You are viewing a plain text version of this content. The canonical link for it is here.
Posted to user@spark.apache.org by Tobias Pfeiffer <tg...@preferred.jp> on 2014/11/13 09:10:06 UTC

StreamingContext does not stop

Hi,

I am processing a bunch of HDFS data using the StreamingContext (Spark
1.1.0) which means that all files that exist in the directory at start()
time are processed in the first batch. Now when I try to stop this stream
processing using `streamingContext.stop(false, false)` (that is, even with
stopGracefully = false), it has no effect. The stop() call blocks and data
processing continues (probably it would stop after the batch, but that
would be too long since all my data is in that batch).

I am not exactly sure if this is generally true or only for the first
batch. Also I observed that stopping the stream processing during the first
batch does occasionally lead to a very long time until the stop takes place
(even if there is no data present at all).

Has anyone experienced something similar? In my processing code, do I have
to do something particular (like checking for the state of the
StreamingContext) to allow the interruption? It is quite important for me
that stopping the stream processing takes place rather quickly.

Thanks
Tobias

Re: StreamingContext does not stop

Posted by Tobias Pfeiffer <tg...@preferred.jp>.
Hi,

I guess I found part of the issue: I said
  dstream.transform(rdd => { rdd.foreachPartition(...); rdd })
instead of
  dstream.transform(rdd => { rdd.mapPartitions(...) }),
that's why stop() would not stop the processing.

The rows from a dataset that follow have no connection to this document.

(** ** The coordinator *)

Lemma notify_link_failure_frame now r n net x rx :
  AsyncNetwork.routers net !! x = Some rx →
  AsyncNetwork.store (AsyncNetwork.notify_link_failure now r n net)
  = AsyncNetwork.store net
  ∧ ∃ rx', AsyncNetwork.routers
             (AsyncNetwork.notify_link_failure now r n net) !! x = Some rx'
           ∧ id rx' = id rx ∧ neighbors rx' = neighbors rx.
Proof.
  intros Hx. unfold AsyncNetwork.notify_link_failure.
  destruct (AsyncNetwork.routers net !! r) as [router|] eqn:Hr.
  - pose proof (handle_link_failure_frame now n router
                  (AsyncNetwork.stats net)) as [Hid Hnb].
    destruct (handle_link_failure _ _ _ _) as [[router' stats'] u].
    simpl in *. split; [done|].
    destruct (decide (r = x)) as [->|Hne].
    + rewrite lookup_insert_eq. eexists. split; [done|].
      assert (router = rx) as -> by congruence. done.
    + rewrite lookup_insert_ne by done. by exists rx.
  - split; [done|]. by exists rx.
Qed.

(** X22. After [_simulate_link_failure] on a link, every router that
    holds this link object, under whatever neighbour name, drops every
    message from that neighbour and sends nothing to it: the object is
    DOWN, with the failure time recorded, for all of them. *)
Theorem link_failure_silences_link (now : Z) (r1 r2 : string) (ref : nat)
    (net : AsyncNetwork.t) (x y : string) (rx : AsyncRouter.t) :
  AsyncNetwork.routers net !! x = Some rx →
  neighbors rx !! y = Some ref →
  let net' := AsyncNetwork._simulate_link_failure now r1 r2 ref net in
  ∃ rx', AsyncNetwork.routers net' !! x = Some rx'
    ∧ id rx' = id rx
    ∧ neighbors rx' = neighbors rx
    ∧ (∀ l, AsyncNetwork.store net' !! ref = Some l →
            Link.status l = DOWN ∧ Link.last_failure_time l = now)
    ∧ (∀ t message stats,
         Message.source message = y →
         process_message (AsyncNetwork.store net') t message rx' stats
         = (rx', stats, false))
    ∧ (∀ t dropped vector poison_routes stats,
         send_message (AsyncNetwork.store net') t dropped y vector
           poison_routes rx' stats
         = (None, stats)).
Proof.
  intros Hx Hy net'. subst net'. unfold AsyncNetwork._simulate_link_failure.
  set (σ := alter (λ l, Link.set_last_failure_time now
                          (Link.set_status DOWN l))
              ref (AsyncNetwork.store net)).
  set (net0 := AsyncNetwork.mk (AsyncNetwork.routers net)
                 (AsyncNetwork.links net) σ (AsyncNetwork.stats net)).
  destruct (notify_link_failure_frame now r1 r2 net0 x rx Hx)
    as (Hσ1 & rx1 & Hx1 & Hid1 & Hnb1).
  destruct (notify_link_failure_frame now r2 r1 _ x rx1 Hx1)
    as (Hσ2 & rx2 & Hx2 & Hid2 & Hnb2).
  exists rx2. split; [done|]. split; [congruence|]. split; [congruence|].
  rewrite Hσ2, Hσ1. simpl.
  assert (Hdown : ∀ l, σ !! ref = Some l →
            Link.status l = DOWN ∧ Link.last_failure_time l = now).
  { intros l. unfold σ. rewrite list_lookup_alter, decide_True by done.
    destruct (AsyncNetwork.store net !! ref) as [l0|]; [|done].
    by intros [= <-]. }
  assert (Hlink : link_of σ rx2 y = σ !! ref).
  { unfold link_of. by rewrite Hnb2, Hnb1, Hy. }
  split; [done|]. split.
  - intros t message stats Hsrc. unfold process_message.
    rewrite Hsrc, Hlink. destruct (σ !! ref) as [l|] eqn:Hl; [|done].
    destruct (Hdown l eq_refl) as [Hst _].
    unfold Link.is_operational. by rewrite Hst.
  - intros t dropped vector poison_routes stats. unfold send_message.
    rewrite Hlink. destruct (σ !! ref) as [l|] eqn:Hl; [|done].
    destruct (Hdown l eq_refl) as [Hst _].
    unfold Link.is_operational. by rewrite Hst.
Qed.
(** [lang_detector]: a fast pass that ends in a tie between its two
    best entries is followed by one extensive pass. *)
Equations lang_detector (text : string)
    (langdata : list (string * gmap string string)) (extensive : bool)
    : res (list (string * Q))
    by wf (if extensive then 0 else 1)%nat lt :=
  lang_detector text langdata extensive
    with detect_pass text langdata extensive => {
    | Raise e := Raise e;
    | Ok results with bool_dec extensive false => {
        | right _ := Ok results;
        | left Hfast :=
            r0 ← Py.getitem results 0;
            r1 ← Py.getitem results 1;
            if Qeq_bool (snd r0) (snd r1)
            then lang_detector text langdata true
            else Ok results } }.

End Simplemma.

(** ** The other public functions of [simplemma.py] *)

Definition PUNCTUATION : gset string :=
  list_to_set ["."; "?"; "!"; "…"; "¿"; "¡"].

Section PublicApi.
Context {U : Py.Unicode}.

Variable apply_rules : string → string → option string.
Variable _load_pickle : string → gmap string string.

(** [simple_tokenizer(text, iterate=True)] of [tokenizer.py], which is
    not part of the sources at hand: the matched tokens ([match[0]]), in
    order. *)
Variable simple_tokenizer : string → list string.

(** The loop of [is_known] over the loaded tables. *)
Fixpoint is_known_loop (token : string) (langdata : list LangDict) : res bool :=
  match langdata with
  | [] => Ok false
  | language :: rest =>
      candidate ← _simple_search token (dict language) false;
      match candidate with
      | Some _ => Ok true
      | None => is_known_loop token rest
      end
  end.

(** [is_known], with the global [LANG_DATA] passed in and out. *)
Definition is_known (LANG_DATA : list LangDict) (token lang : pyval)
    : res bool * list LangDict :=
  match token with
  | PStr token =>
      match _update_lang_data _load_pickle LANG_DATA lang with
      | Raise e => (Raise e, LANG_DATA)
      | Ok (_, LANG_DATA) => (is_known_loop token LANG_DATA, LANG_DATA)
      end
  | _ => (Raise TypeError, LANG_DATA)
  end.

(** The loop of [text_lemmatizer] on [last] and [lemmata]. *)
Fixpoint text_lemmatizer_loop (LANG_DATA : list LangDict)
    (matches : list string) (lang : pyval) (greedy silent : bool)
    (last : string) (lemmata : list string)
    : res (list string) * list LangDict :=
  match matches with
  | [] => (Ok lemmata, LANG_DATA)
  | token :: rest =>
      match lemmatize apply_rules _load_pickle LANG_DATA (PStr token) lang
              greedy silent (bool_decide (last ∈ PUNCTUATION)) with
      | (Raise e, LANG_DATA) => (Raise e, LANG_DATA)
      | (Ok lemma, LANG_DATA) =>
          text_lemmatizer_loop LANG_DATA rest lang greedy silent token
            (lemmata ++ [lemma])
      end
  end.

Definition text_lemmatizer (LANG_DATA : list LangDict) (text : string)
    (lang : pyval) (greedy silent : bool) : res (list string) * list LangDict :=
  text_lemmatizer_loop LANG_DATA (simple_tokenizer text) lang greedy silent
    "." [].
(** * Startup metrics: the projection and derived-metrics engine

    A shallow embedding of [streamlit_app.py]: the scalar formulas
    ([calculate_runway], [calculate_burn_rate], [calculate_mom_growth],
    [calculate_ltv_cac_ratio], [calculate_lifetime_from_churn]) and the
    projectors ([calculate_revenue_projection], [calculate_customer_projection],
    [calculate_customer_flow], [generate_scenario_projections],
    [generate_runway_projection]).

    Python numbers are modelled as they are at run time: an [int] is an
    unbounded integer ([Z]), a [float] is an IEEE 754 binary64 value (the
    kernel's primitive [float]), and every operator follows CPython's
    coercion rules and raises the exception CPython raises. *)

From Stdlib Require Import ZArith List Bool String Ascii Lia Floats.
From Stdlib Require Uint63.
Import ListNotations.

Set Implicit Arguments.
Set Warnings "-inexact-float".

(** ** Exceptions and the error monad *)

Inductive exn : Set :=
| ValueError
| TypeError
| ZeroDivisionError
| OverflowError
| IndexError.

Inductive result (A : Type) : Type :=
| Ok (a : A)
| Raise (e : exn).

Arguments Ok {A} a.
Arguments Raise {A} e.

Definition bind {A B : Type} (r : result A) (k : A -> result B) : result B :=
  match r with
  | Ok a => k a
  | Raise e => Raise e
  end.

Declare Scope py_scope.
Delimit Scope py_scope with py.
Notation "x <- r ;; k" := (bind r (fun x => k))
  (at level 61, r at next level, right associativity) : py_scope.
Notation "' p <- r ;; k" := (bind r (fun p => k))
  (at level 61, p pattern, r at next level, right associativity) : py_scope.
Open Scope py_scope.

(** [for x in xs: body] over a state [S] of the loop's local variables; an
    exception raised by the body leaves the loop at once. *)
Fixpoint for_each {X S : Type} (xs : list X) (body : X -> S -> result S)
  (s : S) : result S :=
  match xs with
  | [] => Ok s
  | x :: xs' => s' <- body x s ;; for_each xs' body s'
  end.

(** [range(n)] for an [int] [n]: empty when [n <= 0]. *)
Definition range (n : Z) : list nat := seq 0 (Z.to_nat n).

(** ** Python numbers *)

Module Num.

Inductive num : Set :=
| Int (z : Z)
| Float (f : float).

(** [float(i)] for an int [i] (PyLong_AsDouble): the nearest binary64 value,
    ties to even; [OverflowError] when it is out of range. *)
Definition sf_of_Z (z : Z) : spec_float := binary_normalize prec emax z 0 false.

Definition float_of_int (z : Z) : result float :=
  match sf_of_Z z with
  | S754_infinity _ => Raise OverflowError
  | sf => Ok (SF2Prim sf)
  end.

Definition to_float (x : num) : result float :=
  match x with
  | Int z => float_of_int z
  | Float f => Ok f
  end.

(** The binary operators [+], [-], [*]: exact on two ints, IEEE 754 on two
    floats, and the int operand is converted first when the operands are
    mixed. *)
Definition arith (zop : Z -> Z -> Z) (fop : float -> float -> float)
  (x y : num) : result num :=
  match x, y with
  | Int a, Int b => Ok (Int (zop a b))
  | _, _ => a <- to_float x ;; b <- to_float y ;; Ok (Float (fop a b))
  end.

Definition add : num -> num -> result num := arith Z.add PrimFloat.add.
Definition sub : num -> num -> result num := arith Z.sub PrimFloat.sub.
Definition mul : num -> num -> result num := arith Z.mul PrimFloat.mul.

(** The exact integer [z] as a specification float with an unbounded
    mantissa, used to round an int quotient once. *)
Definition sf_exact (z : Z) : spec_float :=
  match z with
  | Z0 => S754_zero false
  | Zpos p => S754_finite false p 0
  | Zneg p => S754_finite true p 0
  end.

(** True division [/].  int / int is the correctly rounded quotient
    (long_true_divide); a zero divisor raises [ZeroDivisionError], also for
    floats; an int quotient out of range raises [OverflowError]. *)
Definition truediv (x y : num) : result num :=
  match x, y with
  | Int a, Int b =>
      if (b =? 0)%Z then Raise ZeroDivisionError
      else match SFdiv prec emax (sf_exact a) (sf_exact b) with
           | S754_infinity _ => Raise OverflowError
           | S754_zero _ => Ok (Float (SF2Prim (S754_zero (xorb (a <? 0)%Z (b <? 0)%Z))))
           | q => Ok (Float (SF2Prim q))
           end
  | _, _ =>
      a <- to_float x ;; b <- to_float y ;;
      if (b =? 0)%float then Raise ZeroDivisionError
      else Ok (Float (a / b)%float)
  end.

(** Comparisons with the literal [0].  Python compares an int and a float by
    value; a NaN compares false with everything. *)
Definition gt0 (x : num) : bool :=
  match x with
  | Int z => (0 <? z)%Z
  | Float f => (0 <? f)%float
  end.

Definition le0 (x : num) : bool :=
  match x with
  | Int z => (z <=? 0)%Z
  | Float f => (f <=? 0)%float
  end.

Definition eq0 (x : num) : bool :=
  match x with
  | Int z => (z =? 0)%Z
  | Float f => (f =? 0)%float
  end.

Definition lt0 (x : num) : bool :=
  match x with
  | Int z => (z <? 0)%Z
  | Float f => (f <? 0)%float
  end.

(** [max(0, x)]: the builtin keeps its first argument unless a later one is
    strictly greater, so the result is the int [0] unless [x > 0]. *)
Definition max0 (x : num) : num := if gt0 x then x else Int 0.

(** [int(x)]: truncation towards zero; [ValueError] on a NaN and
    [OverflowError] on an infinity. *)
Definition trunc_float (f : float) : result Z :=
  match Prim2SF f with
  | S754_zero _ => Ok 0%Z
  | S754_nan => Raise ValueError
  | S754_infinity _ => Raise OverflowError
  | S754_finite s m e =>
      let a := match e with
               | Zneg k => Z.shiftr (Zpos m) (Zpos k)
               | _ => Z.shiftl (Zpos m) e
               end in
      Ok (if s then (- a)%Z else a)
  end.

Definition int (x : num) : result Z :=
  match x with
  | Int z => Ok z
  | Float f => trunc_float f
  end.

(** [x ** n] for a loop index [n >= 0] (float_pow).  Two ints give the exact
    int power.  With a float base CPython answers the special cases itself
    ([n = 0], NaN, infinities, zeros, [x = 1.0]) and hands the rest to the C
    library's [pow], raising [OverflowError] when that overflows.  The C
    library's [pow] is not specified bit for bit; it is modelled by the
    correctly rounded power ([x = m * 2^e] raised to the power exactly and
    rounded once), with which a C library agrees when the power is exactly
    representable and from which it may differ in the last digits
    otherwise.  The properties below compare the code with formulas
    evaluated with this same operator, and evaluate it only on powers that
    are exactly representable or on small exponents. *)
Definition odd_nat (n : nat) : bool := Nat.odd n.

Definition pow_finite (m : positive) (e : Z) (n : nat) : spec_float :=
  binary_normalize prec emax (Z.pow (Zpos m) (Z.of_nat n)) (e * Z.of_nat n) false.
(** * loco: distance aggregation and ranking of places to stay

    A shallow embedding of the aggregation ([calculateDistances], with
    [fetchMapBoxDirectionsMatrix]) and of the ranking done in
    [PlacesToStayDisplay] of [frontend/src/App.tsx].

    JavaScript numbers are IEEE-754 binary64 values: they are modelled by the
    primitive [float] of the Standard Library, whose operations are the
    processor's, so that every arithmetic step of the source is evaluated
    with its rounding.  Objects used as dictionaries are finite maps. *)

From Stdlib Require Import ZArith Floats Bool Lia.
From Stdlib Require Uint63.
From stdpp Require Import gmap strings list sorting.

Set Warnings "-inexact-float".

Local Open Scope Z_scope.

(** ** Data model (the [type] declarations of App.tsx) *)

Abbreviation number := float.

Record LatLon := { lat : number; lon : number }.

Record Location := {
  coordinates : LatLon;
  address : string;
  placeName : option string;
}.

Inductive DistanceCalculationMode := average | cumulative.

Inductive TransportProfile := walking | driving_traffic | cycling.

Module PointOfInterest.
Record t := {
  id : string;
  name : string;
  location : Location;
  note : option string;
  url : option string;
}.
End PointOfInterest.

(** The value type of [distancesToPOIs]: [{ distance: number; duration: number }]. *)
Record PoiDistance := { distance : number; duration : number }.

Module PlaceToStay.
Record t := {
  id : string;
  name : string;
  location : Location;
  note : option string;
  url : option string;
  averageDistance : option number;
  cumulativeDistance : option number;
  averageTime : option number;
  cumulativeTime : option number;
  distancesToPOIs : option (gmap string PoiDistance);
}.
End PlaceToStay.

(** The React state variables read and written by the two functions. *)
Record AppState := {
  pointsOfInterest : list PointOfInterest.t;
  placesToStay : list PlaceToStay.t;
  distanceMode : DistanceCalculationMode;
  transportProfile : TransportProfile;
}.

(** ** JavaScript values met in the matrix response *)

(** A cell of the response is a JSON number or [null]; reading an array past
    its end gives [undefined]. *)
Inductive jsval := JNumber (x : number) | JNull | JUndefined.

(** The conversion applied by [/] to its left operand. *)
Definition ToNumber (v : jsval) : number :=
  match v with
  | JNumber x => x
  | JNull => 0%float
  | JUndefined => nan
  end.

Abbreviation matrix := (list (list jsval)).

(** [row[k]]: a read past the end of the row yields [undefined]. *)
Definition cell (row : list jsval) (k : nat) : jsval :=
  default JUndefined (row !! k).

(** The response body; [distances] and [durations] are optional properties. *)
Record MatrixBody := {
  distances : option matrix;
  durations : option matrix;
}.

(** What the code throws or lets through:
    - [MapiError]: a rejection of [.send()] by the Mapbox client;
    - [HttpErrorFromMapBox]: the
      [new Error(`HTTP error from MapBox! status: ${statusCode}`)] of
      [fetchMapBoxDirectionsMatrix];
    - [TypeError]: a property read on [undefined]. *)
Inductive JsError :=
| MapiError (message : string)
| HttpErrorFromMapBox (statusCode : Z)
| TypeError.

Inductive result (A : Type) := Ok (a : A) | Throw (e : JsError).
Arguments Ok {A} a.
Arguments Throw {A} e.

(** ** The routing provider and the observable effects *)

Inductive Annotation := ann_duration | ann_distance.

(** The argument of [matrixClient.getMatrix]; a point is [[lon, lat]]. *)
Record MatrixRequest := {
  req_profile : TransportProfile;
  req_annotations : list Annotation;
  req_points : list (number * number);
}.

(** The outcome of [matrixClient.getMatrix(...).send()]. *)
Inductive SendResult :=
| SendRejected (e : JsError)
| SendResolved (statusCode : Z) (body : MatrixBody).

Inductive Event :=
| GetMatrix (req : MatrixRequest)
| ConsoleError (e : JsError).

(** Computations that log their observable effects and may throw. *)
Definition M (A : Type) : Type := list Event * result A.

Definition bind {A B} (c : M A) (k : A -> M B) : M B :=
  match c with
  | (log, Ok a) => let '(log', r) := k a in (log ++ log', r)
  | (log, Throw e) => (log, Throw e)
  end.

Definition lift {A} (r : result A) : M A := ([], r).

(** Sequencing inside a callback, where nothing is logged. *)
Definition rbind {A B} (r : result A) (k : A -> result B) : result B :=
  match r with
  | Ok a => k a
  | Throw e => Throw e
  end.

(** ** The aggregation ([calculateDistances]) *)

(** [array.length] as a number (lengths are below 2^32, hence exact). *)
Definition length_number {A} (l : list A) : number :=
  PrimFloat.of_uint63 (Uint63.of_Z (Z.of_nat (length l))).

(** [distances[placeIndex]]: the row, on which a property is read next;
    that read throws when the row is [undefined]. *)
Definition row_of (m : matrix) (placeIndex : nat) : result (list jsval) :=
  match m !! placeIndex with
  | Some row => Ok row
  | None => Throw TypeError
  end.

(** The three locals the [forEach] callback updates. *)
Record Totals := {
  acc_distancesToPOIs : gmap string PoiDistance;
  totalDistance : number;
  totalTime : number;
}.

Definition Totals0 : Totals :=
  {| acc_distancesToPOIs := ∅; totalDistance := 0%float; totalTime := 0%float |}.

(** The body of [pointsOfInterest.forEach((poi, poiIndex) => ...)]. *)
Definition forEach_body (dist dur : matrix) (placesToStayCount placeIndex : nat)
    (poi : PointOfInterest.t) (poiIndex : nat) (acc : Totals) : result Totals :=
  let matrixIndex := (placesToStayCount + poiIndex)%nat in
  rbind (row_of dist placeIndex) (fun drow =>
  let distance := (ToNumber (cell drow matrixIndex) / 1000 * 0.621371)%float in
  rbind (row_of dur placeIndex) (fun trow =>
  let duration := (ToNumber (cell trow matrixIndex) / 60)%float in
  Ok {| acc_distancesToPOIs :=
          <[PointOfInterest.id poi := {| distance := distance; duration := duration |}]>
            (acc_distancesToPOIs acc);
        totalDistance := (totalDistance acc + distance)%float;
        totalTime := (totalTime acc + duration)%float |})).

(** [Array.prototype.forEach] with a callback that may throw; [k] is the
    index of the head of [l]. *)
Fixpoint forEach {A T} (f : A -> nat -> T -> result T) (k : nat) (l : list A) (s : T)
    : result T :=
  match l with
  | [] => Ok s
  | x :: l' => rbind (f x k s) (forEach f (S k) l')
  end.

(** [Array.prototype.map] with a callback that may throw. *)
Fixpoint mapi {A B} (f : A -> nat -> result B) (k : nat) (l : list A) : result (list B) :=
  match l with
  | [] => Ok []
  | x :: l' => rbind (f x k) (fun y => rbind (mapi f (S k) l') (fun ys => Ok (y :: ys)))
  end.

(** The callback of [placesToStay.map((place, placeIndex) => ...)]. *)
Definition updatePlace (dist dur : matrix) (pois : list PointOfInterest.t)
    (placesToStayCount : nat) (place : PlaceToStay.t) (placeIndex : nat)
    : result PlaceToStay.t :=
  rbind (forEach (forEach_body dist dur placesToStayCount placeIndex) 0 pois Totals0)
    (fun acc =>
  Ok {| PlaceToStay.id := PlaceToStay.id place;
        PlaceToStay.name := PlaceToStay.name place;
        PlaceToStay.location := PlaceToStay.location place;
        PlaceToStay.note := PlaceToStay.note place;
        PlaceToStay.url := PlaceToStay.url place;
        PlaceToStay.distancesToPOIs := Some (acc_distancesToPOIs acc);
        PlaceToStay.averageDistance := Some (totalDistance acc / length_number pois)%float;
        PlaceToStay.cumulativeDistance := Some (totalDistance acc);
        PlaceToStay.averageTime := Some (totalTime acc / length_number pois)%float;
        PlaceToStay.cumulativeTime := Some (totalTime acc) |}).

Now with the new version a non-graceful shutdown works in the sense that
Spark does not wait for my processing to complete; job generator, job
scheduler, job executor etc. all seem to be shut down fine, just the
threads that do the actual processing are not. Even after
streamingContext.stop() is done, I see logging output from my processing
task.

Is there any way to signal to my processing tasks that they should stop the
processing?

Thanks
Tobias